Dave Douglas & Keystone
Thursday, October 26, 2005
Palace of Fine Arts, SF
Dave Douglas and his electrified Keystone band merged past and future on the last stop of their brief American tour, playing for an enthusiastic crowd of hipsters at San Francisco's Palace of Fine Arts as part of the 23rd annual San Francisco Jazz Festival. The Keystone project is focused on new scores Douglas has written for the silent films of Roscoe "Fatty" Arbuckle, a brilliant comedian whose career was ruined in the 1920s by false accusations of rape and murder.

It's a top-notch sextet, featuring Marcus Strickland on sax, Adam Benjamin on Fender Rhodes, the bass/drum tandem of Brad Jones and Gene Lake, and DJ Olive on turntables, but cutting-edge jazz and 90-year-old films can be an uncomfortable fit. Film purists may grumble, but taken on its own terms a Keystone show makes for a highly enjoyable experience.

With the band bunched on one side of the vast Palace of Fine Arts stage, the program opened with a screening of 1916's "Fatty and Mabel Adrift." Arbuckle and co-star Mabel Normand play farmyard sweethearts who marry and buy a beach cottage, only to find themselves put out to sea by Arbuckle's jealous rival. The film is an ideal subject for a modern score. It is relatively fast-paced and very funny, but also obscure enough so that most modern viewers can experience the film and music with no preconceived notions about either.

This is far from virgin territory. In recent years, artists such as Bill Frisell, the Beau Hunks, Club Foot Orchestra and the Asylum Street Spankers have all set new music to old films. But Douglas' approach to the problem is intriguing: not only has he rejected any attempt to perpetuate the kind of plinky ragtime sound that most people associate with the silent film era, he has also avoided the trap of writing too closely for the screen. There are no stock motifs indicating specific characters or ersatz sound effects built into the music. Instead, Douglas has taken a scene-by-scene approach, writing music that captures the spirit of each scene in toto with only occasional, abstract references to the specific actions of the moment (a more mechanical tone when a car breaks down, or a heightened sense of danger as a hired villain swills gasoline and smokes a dynamite cigar). The rest of the time, the music seems to spar with the film, with Douglas' driving, funky themes careening around Arbuckle's folksy slapstick. The visual spectacle tended to distract from the music, or vice versa. But several sequences were effective, including the film's raucous climax.

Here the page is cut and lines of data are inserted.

(** A long position of 1 BTC opened at 50 000. *)
Definition rm_long_btc : RiskManager :=
  on_fill 1 (RiskManager_new RiskLimits_default)
    (fill_of BUY "BTCUSDT" 50000 1 0 1).

(** SELL 1.5 BTC at 60 000 with fee 10: opposes and exceeds the position. *)
Definition flip_fill : Fill := fill_of SELL "BTCUSDT" 60000 1.5 10 2.

(** Daily realized P&L seeded at -5 001 under the default loss cap 5 000. *)
Definition rm_daily_loss : RiskManager :=
  mkRiskManager RiskLimits_default [] (-5001) 0 [].

(** A fill with a negative price and one with a negative quantity. *)
Definition negative_price_fill : Fill := fill_of BUY "BTCUSDT" (-100) 1 0 2.

(** Two long positions; the first mark prices BTC only, the second ETH only. *)
Definition rm_two_positions : RiskManager :=
  on_fill 2
    (on_fill 1 (RiskManager_new RiskLimits_default)
       (fill_of BUY "BTCUSDT" 100 1 0 1))
    (fill_of BUY "ETHUSDT" 100 1 0 2).
Definition marks_btc : gmap string double := {[ "BTCUSDT" := 150 ]}.
Definition marks_eth : gmap string double := {[ "ETHUSDT" := 150 ]}.
Definition marks_both : gmap string double :=
  {[ "BTCUSDT" := 150; "ETHUSDT" := 150 ]}.

(** OBI: bids sum 100 and asks sum 40 over five levels, mid price 100. *)
Definition obi_config : OrderBookImbalanceStrategy.Config :=
  OrderBookImbalanceStrategy.mkConfig 5 0.3 10 10 5 200.
Definition obi_book : OrderBook.t :=
  OrderBook.mk [(99, 50); (98, 30); (97, 20)] [(101, 25); (102, 15)].

(** OBI on the boundary: bids 3 and asks 1 give an imbalance of exactly
    0.5, the configured threshold. *)
Definition obi_boundary_config : OrderBookImbalanceStrategy.Config :=
  OrderBookImbalanceStrategy.mkConfig 5 0.5 1 10 5 200.
Definition obi_boundary_book : OrderBook.t :=
  OrderBook.mk [(100, 3)] [(101, 1)].

(** Latency arbitrage: BINANCE asks 1 000, KRAKEN bids 1 001 (10 bps
    apart), both deep enough for the 2 000 USD target; the staleness limit
    is 50 ms, BINANCE was updated 120 ms and KRAKEN 10 ms before [arb_now]. *)
Definition arb_now : TimePoint := 1000000000000.
Definition arb_books : list (Venue * OrderBook.t) :=
  [(BINANCE, OrderBook.mk [(999, 100)] [(1000, 100)]);
   (KRAKEN, OrderBook.mk [(1001, 100)] [(1002, 100)])].
Definition arb_timestamps : list (Venue * TimePoint) :=
  [(BINANCE, arb_now - 120 * ns_per_ms); (KRAKEN, arb_now - 10 * ns_per_ms)]%Z.
(** The other way round: the venue chosen to buy on is fresh and the one
    chosen to sell on is 120 ms old. *)
Definition arb_timestamps_sell_stale : list (Venue * TimePoint) :=
  [(BINANCE, arb_now - 10 * ns_per_ms); (KRAKEN, arb_now - 120 * ns_per_ms)]%Z.
Definition arb_state : LatencyArbOptimized.t :=
  LatencyArbOptimized.new (arb_now - ns_per_s)%Z LatencyArbOptimized.Config_default.

(** The same venues, but BINANCE offers only 1 unit at its best ask and
    the rest far away: the slippage gate fires before the freshness gate. *)
Definition arb_thin_books : list (Venue * OrderBook.t) :=
  [(BINANCE, OrderBook.mk [(999, 100)] [(1000, 1); (1100, 100)]);
   (KRAKEN, OrderBook.mk [(1001, 100)] [(1002, 100)])].

(** No arbitrage slot left: 3 arbitrages are active of at most 3. *)
Definition arb_state_busy : LatencyArbOptimized.t :=
  LatencyArbOptimized.on_arbitrage_executed
    (LatencyArbOptimized.on_arbitrage_executed
       (LatencyArbOptimized.on_arbitrage_executed arb_state)).

(** Adverse-selection filter: one BUY fill at 1 000 that is marked at 999
    (10 bps against us) 600 ms later; the coordinator ticks 10 s after. *)
Definition tox_t0 : TimePoint := 1000000000000.
Definition tox_filter_new : AdverseSelectionFilter.t :=
  AdverseSelectionFilter.mk AdverseSelectionFilter.Config_default
    (CircularBuffer.mk (replicate 20 AdverseSelectionFilter.FillEvent_default)
       20 0 0 0)
    0 0 1 true.
Definition tox_filter : AdverseSelectionFilter.t :=
  AdverseSelectionFilter.update_current_price (tox_t0 + 600 * ns_per_ms)%Z
    (AdverseSelectionFilter.record_fill tox_t0 tox_filter_new BUY 1000 1) 999.
Definition tox_tick : TimePoint := (tox_t0 + 10600 * ns_per_ms)%Z.
Definition tox_book : OrderBook.t := OrderBook.mk [(998, 1)] [(1000, 1)].
Definition order_tagged (tag client_id : string) : Order :=
  mkOrder "" client_id "BTCUSDT" BINANCE BUY LIMIT 999 1 0 1 PENDING ""
    0 0 0 0 tag 0 0.

Definition coord_tick : TimePoint := (tox_t0 + 600 * ns_per_ms)%Z.
Definition coord_readings : StrategyCoordinator.Readings :=
  StrategyCoordinator.mkReadings coord_tick coord_tick coord_tick coord_tick
    coord_tick coord_tick coord_tick (fun _ => coord_tick) (fun _ => coord_tick)
    (fun _ => coord_tick) coord_tick coord_tick coord_tick coord_tick.

(** Order tracker: the client id "c1" tracked as NEW, then as FILLED. *)
Definition order_with_status (client_id : string) (status : OrderStatus) : Order :=
  mkOrder "x1" client_id "BTCUSDT" BINANCE BUY LIMIT 100 1 0 1 status ""
    0 0 0 0 "OBI" 0 0.
Definition tracker_one_new : OrderTracker.t :=
  OrderTracker.track_order OrderTracker.empty (order_with_status "c1" NEW).

(** Pairs: a window of 3 ratios. *)
Definition pairs_config : PairsTradingStrategy.Config double :=
  PairsTradingStrategy.mkConfig double "ETHUSDT" "BTCUSDT" 3 2 0.3 3.5 5000 0.75.

Definition pairs_config64_long : PairsTradingStrategy.Config float :=
  PairsTradingStrategy.mkConfig float "ETHUSDT" "BTCUSDT" 25
    2%float 0.3%float 3.5%float 5000%float 0.75%float.
Definition pairs_ramp_prices : list (float * float) :=
  map (fun i => (float_of_int (Z.of_nat i), 2%float)) (seq 1 30).
Definition pairs_start64 (cfg : PairsTradingStrategy.Config float)
  : PairsTradingStrategy.t float :=
  PairsTradingStrategy.mk float cfg
    (CircularBuffer.mk
       (replicate (Z.to_nat (PairsTradingStrategy.lookback_period cfg)) 0%float)
       (Z.to_nat (PairsTradingStrategy.lookback_period cfg)) 0 0 0)
    (RunningStats.new binary64) 0%float 0%float.

(** Latency arbitrage with a wide gap: BINANCE asks 1 000 for 5 units,
    KRAKEN bids 1 010 for 3 units (100 bps apart, fees 26 bps), both
    books 10 ms old. *)
Definition arb_wide_books : list (Venue * OrderBook.t) :=
  [(BINANCE, OrderBook.mk [(999, 5)] [(1000, 5)]);
   (KRAKEN, OrderBook.mk [(1010, 3)] [(1011, 5)])].
Definition arb_fresh_timestamps : list (Venue * TimePoint) :=
  [(BINANCE, arb_now - 10 * ns_per_ms); (KRAKEN, arb_now - 10 * ns_per_ms)]%Z.

Definition arb_wide_run
  : option LatencyArbOptimized.EnhancedArbOpportunity * LatencyArbOptimized.t :=
  LatencyArbOptimized.detect_global_best_opportunity arb_now arb_now arb_now
    arb_now arb_state "BTCUSDT" arb_wide_books arb_fresh_timestamps.
Definition arb_wide_opp : LatencyArbOptimized.EnhancedArbOpportunity :=
  default
    (LatencyArbOptimized.mkOpp "" UNKNOWN UNKNOWN 0 0 0 0 0 0 0 0 0 0 0 0 false "")
    arb_wide_run.1.

(** Latency arbitrage of the coordinator: BINANCE asks 1 000 for 5
    units, BYBIT bids 1 010 for 3 units (100 bps apart, fee 4 bps). *)
Definition las_start : LatencyArbitrageStrategy.t :=
  LatencyArbitrageStrategy.new LatencyArbitrageStrategy.Config_default.
Definition las_books : list (Venue * OrderBook.t) :=
  [(BINANCE, OrderBook.mk [(999, 5)] [(1000, 5)]);
   (BYBIT, OrderBook.mk [(1010, 3)] [(1011, 5)])].
Definition las_opp : LatencyArbitrageStrategy.ArbitrageOpportunity :=
  default (LatencyArbitrageStrategy.ArbitrageOpportunity_for "")
    (LatencyArbitrageStrategy.detect_opportunity coord_tick coord_tick
       las_start "BTCUSDT" las_books).

(** Volatility arbitrage: a constructed strategy that has seen 24
    prices alternating between 100 and 102 and then 8 times 102. *)
Definition vol_prices : list double :=
  flat_map (fun _ => [100; 102]) (seq 0 12) ++ replicate 8 102.
Definition vol_run (prices : list double)
  : option VolatilityArbitrageStrategy.t :=
  foldl (fun s price => s ≫= fun s => VolatilityArbitrageStrategy.update_price s price)
    (VolatilityArbitrageStrategy.new VolatilityArbitrageStrategy.Config_default)
    prices.
Definition vol_calm : VolatilityArbitrageStrategy.t :=
  default
    (VolatilityArbitrageStrategy.mk VolatilityArbitrageStrategy.Config_default
       (CircularBuffer.mk [] 0 0 0 0) (CircularBuffer.mk [] 0 0 0 0) 0 0)
    (vol_run vol_prices).
Definition vol_signal : VolatilityArbitrageStrategy.VolSignal :=
  default
    (VolatilityArbitrageStrategy.mkVolSignal "" VolatilityArbitrageStrategy.NORMAL
       "NONE" BUY 0 0 1 0 0 0 0 0 false)
    (VolatilityArbitrageStrategy.generate_signal coord_tick vol_calm 102).

(** Pairs: a full window of 3 ratios with cached mean 2 and deviation 1;
    the prices 10 and 2 give the ratio 5, three deviations above. *)
Definition pairs_ready : PairsTradingStrategy.t double :=
  PairsTradingStrategy.mk double pairs_config (CircularBuffer.mk [1; 2; 3] 3 3 0 0)
    (RunningStats.mk 3 2 2) 2 1.

End Scenario.

(** * Properties *)

(** ** Comparisons on rationals *)

Lemma Qlt_bool_iff (x y : Q) : Qlt_bool x y = true <-> x < y.
Proof.
  unfold Qlt_bool. rewrite negb_true_iff, <- not_true_iff_false, Qle_bool_iff.
  split; [apply Qnot_le_lt | apply Qlt_not_le].
Qed.

Lemma Qlt_bool_false_iff (x y : Q) : Qlt_bool x y = false <-> y <= x.
Proof.
  unfold Qlt_bool. rewrite negb_false_iff. apply Qle_bool_iff.
Qed.

Lemma Qlt_bool_spec (x y : Q) : reflect (x < y) (Qlt_bool x y).
Proof.
  destruct (Qlt_bool x y) eqn:E; constructor.
  - now apply Qlt_bool_iff.
  - apply Qlt_bool_false_iff in E. now apply Qle_not_lt.
Qed.

(** ** Risk manager: pre-trade checks *)

(** C2. Whenever daily realized plus unrealized P&L is below
    [-max_daily_loss], [check_order] rejects every candidate order at every
    reference price with the reason "Daily loss limit exceeded", whatever
    the later checks would have said: the daily-loss check comes first. *)
Theorem check_order_daily_loss_first
    (rm : RiskManager) (order : Order) (current_price : double) :
  daily_realized_pnl_ rm + sum_over p_unrealized_pnl (positions_ rm)
    < - max_daily_loss (limits_ rm) ->
  check_order rm order current_price
  = mkRiskCheckResult false "Daily loss limit exceeded".
Proof.
  intros Hloss. unfold check_order, get_total_pnl_internal.
  apply Qlt_bool_iff in Hloss. now rewrite Hloss.
Qed.

Lemma check_order_daily_loss_first_witness :
  check_order Scenario.rm_daily_loss Order_default 100
  = mkRiskCheckResult false "Daily loss limit exceeded".
Proof.
  apply check_order_daily_loss_first. vm_compute. reflexivity.
Defined.

(** ** Risk manager: fill accounting *)

Lemma assoc_find_set {K V : Type} `{EqDecision K} (m : list (K * V)) (key : K) (v : V) :
  assoc_find (assoc_set m key v) key = Some v.
Proof.
  induction m as [|[k w] tl IH]; simpl.
  - now rewrite decide_True.
  - destruct (decide (k = key)) as [->|Hne]; simpl.
    + now rewrite decide_True.
    + now rewrite decide_False.
Qed.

The music was a better fit with two shorter films: the amusement-park themed "Mabel's Willful Way" and a Perils of Pauline-ish kidnap caper called "Fatty's Plucky Pup," both released in 1915. In "Willful Way," Douglas drew his inspiration from a title card early in the film: "Music and onions cause family discord." Successfully evoking this phrase, Douglas provided a rollicking roller coaster score and a strident march that worked nicely with the onscreen action.

Even better was "Plucky Pup," which featured a rocket-fueled cartoon strut that gave the extremely silly plot a jolt of real excitement and suspense. Douglas seemed to be particularly inspired by the energetic performance of Luke the Dog, the titular hero of "Plucky Pup," who was also featured in some of the most effective portions of "Fatty and Mabel Adrift".

Three additional pieces were played as "instrumentals," that is, without film accompaniment. Presented in this way the three tunes proved to be small gems of modern jazz. A snappy number called "Pool Sharks" was the most engaging of these, offering strong solo space for trumpet, sax, and Fender Rhodes, while DJ Olive provided otherworldly tones and chirrups from his turntables.